* _EXERCISE DESCRIPTION_: Take the line holding "constructor; rewrite ?Hia; try done." as the first line of the answer and the last line of the listing as its end; retype everything between exactly.
★ ★ ★ ★ ★ ★ ★
(** The indirect block is there. *)
Lemma slotted_old s L v ip k fb F :
  wfile s L v ip k -> (NDIRECT < k < NDIRECT + NINDIRECT)%nat -> free v = fb :: F -> slotted v ip k v ip [] fb F.
Proof.
  intros [(l & _ & T) _ _ Hfo Hnd Hdata Hmeta _] Hk HF. pose proof Hfo as [Hi _ _ _ _ Hz]. cbn [fst snd] in *.
  assert (iaddr ip ∈ blocks v (ip, k)) as Hind by (apply (blocks_ind v (ip, k)); cbn; lia). destruct (Hdata _ Hind) as (Hr & Hm & _).
  assert (blocks v (ip, k) = (baddr v ip <$> seq 0 k) ++ [iaddr ip]) as Hbl.
  { unfold blocks. cbn [fst snd]. by destruct (Nat.ltb_spec NDIRECT k); [|lia]. }
  constructor; try done.
  - lia.
  - split; [done|]. exists (i_addrs ip). by destruct ip.
  - intros j Hj. split; [done|]. intros E. rewrite Hbl in Hnd. apply list.NoDup_app in Hnd as (_ & Hnd & _).
    apply (Hnd (iaddr ip)); [|by left]. rewrite <- E. apply list_elem_of_fmap. exists j. split; [done|]. apply elem_of_seq. lia.
  - apply Hz. lia.
  - by rewrite app_nil_r.
  - rewrite HF. split; [done|]. unfold cost. by destruct (Nat.eqb_spec k NDIRECT); [lia|].
  - left. split; [lia|done].
  - intros ->. assert (iaddr ip ∈ free v) as Hin by (rewrite HF; by left). apply free_elem in Hin as [_ Hin]. congruence.
  - eapply txn_blk_ok, T.
Qed.

(** The indirect block is allocated first. *)
Lemma slotted_new s L v ip ind fb F :
  wfile s L v ip NDIRECT -> free v = ind :: fb :: F ->
  slotted v ip NDIRECT (allocated dev sb ind v) (set_addr NDIRECT ind ip) [ind] fb F.
Proof.
  intros [(l & _ & T) _ _ [Hi _ _ _ _ _] Hnd Hdata Hmeta _] HF. cbn [fst snd] in *. pose proof (txn_blk_ok _ _ _ _ _ _ _ _ T) as Hv.
  destruct (free_first dev sb v ind _ Hmeta HF) as (Hr & Hm & _). pose proof (datastart_pos sb Hsb) as Hds. pose proof (so_size sb Hsb) as Hsz.
  assert (iaddr (set_addr NDIRECT ind ip) = ind) as Hia.
  { unfold iaddr. cbn [set_addr i_addrs]. rewrite nth_lookup, list_lookup_insert_eq; [done|]. rewrite (io_len _ Hi). lia. }
  assert (NoDup (ind :: fb :: F)) as Hn by (rewrite <- HF; apply list.NoDup_filter, NoDup_seqZ).
  constructor; rewrite ?Hia; try done.
  - unfold NDIRECT, NINDIRECT, BSIZE. lia.
  - split; [apply inode_set_addr; [done|lia]|by eexists].
  - intros j Hj. split.
    + rewrite !baddr_direct by done. cbn [set_addr i_addrs]. by rewrite !nth_lookup, list_lookup_insert_ne by lia.
    + intros E. destruct (Hdata _ (blocks_data v (ip, NDIRECT) j Hj)) as (_ & Hm' & _). cbn [fst] in Hm'. congruence.
  - intros j _. rewrite allocated_new. apply word_replicate.
  - right. by left.
  - by rewrite (allocated_free dev sb Hsb v ind (fb :: F)).
  - apply list.NoDup_cons in Hn as [Hn _]. set_solver.
  - intros b Hb. rewrite allocated_marked by (done || lia). rewrite Hmeta by done. by destruct (ind =? b).
  - intros b H1 H2. by apply allocated_other; [done|done|done|lia].
  - intros key Hkey. by apply allocated_dev.
  - intros key. by apply allocated_ok.
Qed.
★ ★ ★ ★ ★ ★ ★
* _WORKED SOLUTION_:
  constructor; rewrite ?Hia; try done.
  - unfold NDIRECT, NINDIRECT, BSIZE. lia.
  - split; [apply inode_set_addr; [done|lia]|by eexists].
  - intros j Hj. split.
    + rewrite !baddr_direct by done. cbn [set_addr i_addrs]. by rewrite !nth_lookup, list_lookup_insert_ne by lia.
    + intros E. destruct (Hdata _ (blocks_data v (ip, NDIRECT) j Hj)) as (_ & Hm' & _). cbn [fst] in Hm'. congruence.
  - intros j _. rewrite allocated_new. apply word_replicate.
  - right. by left.
  - by rewrite (allocated_free dev sb Hsb v ind (fb :: F)).
  - apply list.NoDup_cons in Hn as [Hn _]. set_solver.
  - intros b Hb. rewrite allocated_marked by (done || lia). rewrite Hmeta by done. by destruct (ind =? b).
  - intros b H1 H2. by apply allocated_other; [done|done|done|lia].
  - intros key Hkey. by apply allocated_dev.
  - intros key. by apply allocated_ok.
Qed.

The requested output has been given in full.